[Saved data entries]
(** From any interior cell, with fuel for every remaining step, the
    walk reaches the origin; what it emits extends the accumulator to a
    contiguous path that starts at [(0, 0)]. *)
Lemma backtrace_reaches_origin fuel : forall i j acc,
    (i + j + 2 <= fuel)%nat ->
    (i < length s1)%nat -> (j < length s2)%nat ->
    contiguous ((i, j) :: acc) ->
    exists pre,
      cydtw.backtrace D fuel (S i) (S j) acc = Some (pre ++ (i, j) :: acc) /\
      contiguous (pre ++ (i, j) :: acc) /\
      head (pre ++ (i, j) :: acc) = Some (O, O).
Proof.
  induction fuel as [|fuel IH]; intros i j acc Hf Hi Hj Hc; [lia|].
  cbn [cydtw.backtrace]. rewrite !D_spec by lia.
  assert (Hstep : forall i' j', path_step (i', j') (i, j) ->
             (i' + j' + 2 <= fuel)%nat ->
             (i' < length s1)%nat -> (j' < length s2)%nat ->
             exists pre,
               cydtw.backtrace D fuel (S i') (S j') ((i, j) :: acc) =
               Some (pre ++ (i, j) :: acc) /\
               contiguous (pre ++ (i, j) :: acc) /\
               head (pre ++ (i, j) :: acc) = Some (O, O)).
  { intros i' j' Hs Hf' Hi' Hj'.
    destruct (IH i' j' ((i, j) :: acc)) as (pre & E & C & Hh);
      [lia|lia|lia|split; assumption|].
    exists (pre ++ [(i', j')]). rewrite <- !app_assoc. simpl. auto. }
  destruct i as [|i], j as [|j].
  - rewrite Dval_0_0, Dval_0_S, Dval_S_0, best_pred_origin.
    destruct fuel as [|fuel]; [lia|]. exists []. simpl. auto.
  - rewrite !Dval_0_S, best_pred_first_row by apply Dval_interior_fin.
    apply Hstep; [|lia|lia|lia]. right; left. reflexivity.
  - rewrite !Dval_S_0, best_pred_first_col by apply Dval_interior_fin.
    apply Hstep; [|lia|lia|lia]. left. reflexivity.
  - destruct (cydtw.best_pred _ _ _).
    + apply Hstep; [|lia|lia|lia]. right; right. reflexivity.
    + apply Hstep; [|lia|lia|lia]. left. reflexivity.
    + apply Hstep; [|lia|lia|lia]. right; left. reflexivity.
Qed.

End Backtrace.

(** C7: for non-empty series [s1] (length [n]) and [s2] (length [m]) the
    path returned by [dtw_path] starts at [(0, 0)], ends at
    [(n - 1, m - 1)], and every step increases [i], [j] or both by exactly
    one. *)
Theorem dtw_path_monotone_contiguous (s1 s2 : raw_series) :
  npy2d_time_series s1 <> [] ->
  npy2d_time_series s2 <> [] ->
  exists path score,
    dtw_path s1 s2 = Some (path, score) /\
    head path = Some (O, O) /\
    last path = Some ((length (npy2d_time_series s1) - 1)%nat,
                      (length (npy2d_time_series s2) - 1)%nat) /\
    contiguous path.
Proof.
  intros H1 H2. unfold dtw_path, cydtw.dtw_path.
  destruct (npy2d_time_series s1) as [|p a] eqn:Ea; [congruence|].
  destruct (npy2d_time_series s2) as [|q b] eqn:Eb; [congruence|].
  clear H1 H2. cbn [length].
  destruct (backtrace_reaches_origin (p :: a) (q :: b)
              (cydtw.cost_grid (p :: a) (q :: b))
              (cost_grid_Dval (p :: a) (q :: b))
              (S (S (length a) + S (length b))) (length a) (length b) [])
    as (pre & E & C & Hh); [lia|simpl; lia|simpl; lia|exact I|].
  cbn [length] in E. rewrite E.
  eexists. eexists. split; [reflexivity|].
  split; [exact Hh|]. split; [|exact C].
  rewrite !Nat.sub_succ, !Nat.sub_0_r. apply last_snoc.
Qed.

Lemma dtw_path_monotone_contiguous_witness :
  exists path score,
    dtw_path (Raw1 [1; 2; 3]) (Raw1 [1; 2; 2; 3]) = Some (path, score) /\
    head path = Some (O, O) /\
    last path = Some (2%nat, 3%nat) /\
    contiguous path.
Proof.
  apply (dtw_path_monotone_contiguous (Raw1 [1; 2; 3]) (Raw1 [1; 2; 2; 3]));
    simpl; discriminate.
Defined.

(** ** Bandwidth estimation *)

Lemma nth_concat_rows {A} (dflt : A) (sz : nat) (rows : list (list A)) :
  Forall (fun r => length r = sz) rows ->
  forall k,
    nth k (concat rows) dflt = nth (k mod sz) (nth (k / sz) rows []) dflt.
Proof.
  intros Hrows. destruct sz as [|sz].
  - intros k. cbn [Nat.modulo Nat.div].
    assert (E : concat rows = []).
    { induction Hrows as [|r rows Hr _ IH]; [reflexivity|].
      simpl. rewrite IH. destruct r; [reflexivity|discriminate]. }
    rewrite E.
    assert (E0 : nth 0 rows [] = []).
    { destruct Hrows as [|r rows Hr _]; [reflexivity|].
      destruct r; [reflexivity|discriminate]. }
    rewrite E0. reflexivity.
  - induction Hrows as [|r rows Hr _ IH]; intros k.
    + cbn [concat]. destruct (k / S sz)%nat, (k mod S sz)%nat, k; reflexivity.
    + cbn [concat]. destruct (Nat.lt_ge_cases k (S sz)) as [Hk|Hk].
      * rewrite List.app_nth1 by lia.
        rewrite Nat.div_small, Nat.mod_small by lia. reflexivity.
      * rewrite List.app_nth2 by lia. rewrite Hr, IH.
        assert (Ek : k = (k - S sz + 1 * S sz)%nat) by lia.
        rewrite Ek at 3 4.
        rewrite Nat.div_add, Nat.Div0.mod_add by lia.
        replace ((k - S sz) / S sz + 1)%nat with (S ((k - S sz) / S sz))
          by lia.
        reflexivity.
Qed.

Lemma map_nth_seq {A B} (f : A -> B) (dflt : A) (l : list A) :
  map (fun j => f (nth j l dflt)) (seq 0 (length l)) = map f l.
Proof.
  induction l as [|x l IH]; [reflexivity|].
  cbn [length seq map]. f_equal.
  rewrite <- seq_shift, map_map. exact IH.
Qed.

Lemma flat_map_map {A B C} (f : B -> list C) (g : A -> B) (l : list A) :
  flat_map f (map g l) = flat_map (fun x => f (g x)) l.
Proof.
  induction l as [|x l IH]; [reflexivity|]. simpl. rewrite IH. reflexivity.
Qed.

> WHAT IS NEEDED:
Could you restate word for word the lines above, from the one that contains "[lia|lia|lia|split; assumption|]." through the one that contains "right; right. reflexivity.", and no others?

> ANSWER BELOW:
      [lia|lia|lia|split; assumption|].
    exists (pre ++ [(i', j')]). rewrite <- !app_assoc. simpl. auto. }
  destruct i as [|i], j as [|j].
  - rewrite Dval_0_0, Dval_0_S, Dval_S_0, best_pred_origin.
    destruct fuel as [|fuel]; [lia|]. exists []. simpl. auto.
  - rewrite !Dval_0_S, best_pred_first_row by apply Dval_interior_fin.
    apply Hstep; [|lia|lia|lia]. right; left. reflexivity.
  - rewrite !Dval_S_0, best_pred_first_col by apply Dval_interior_fin.
    apply Hstep; [|lia|lia|lia]. left. reflexivity.
  - destruct (cydtw.best_pred _ _ _).
    + apply Hstep; [|lia|lia|lia]. right; right. reflexivity.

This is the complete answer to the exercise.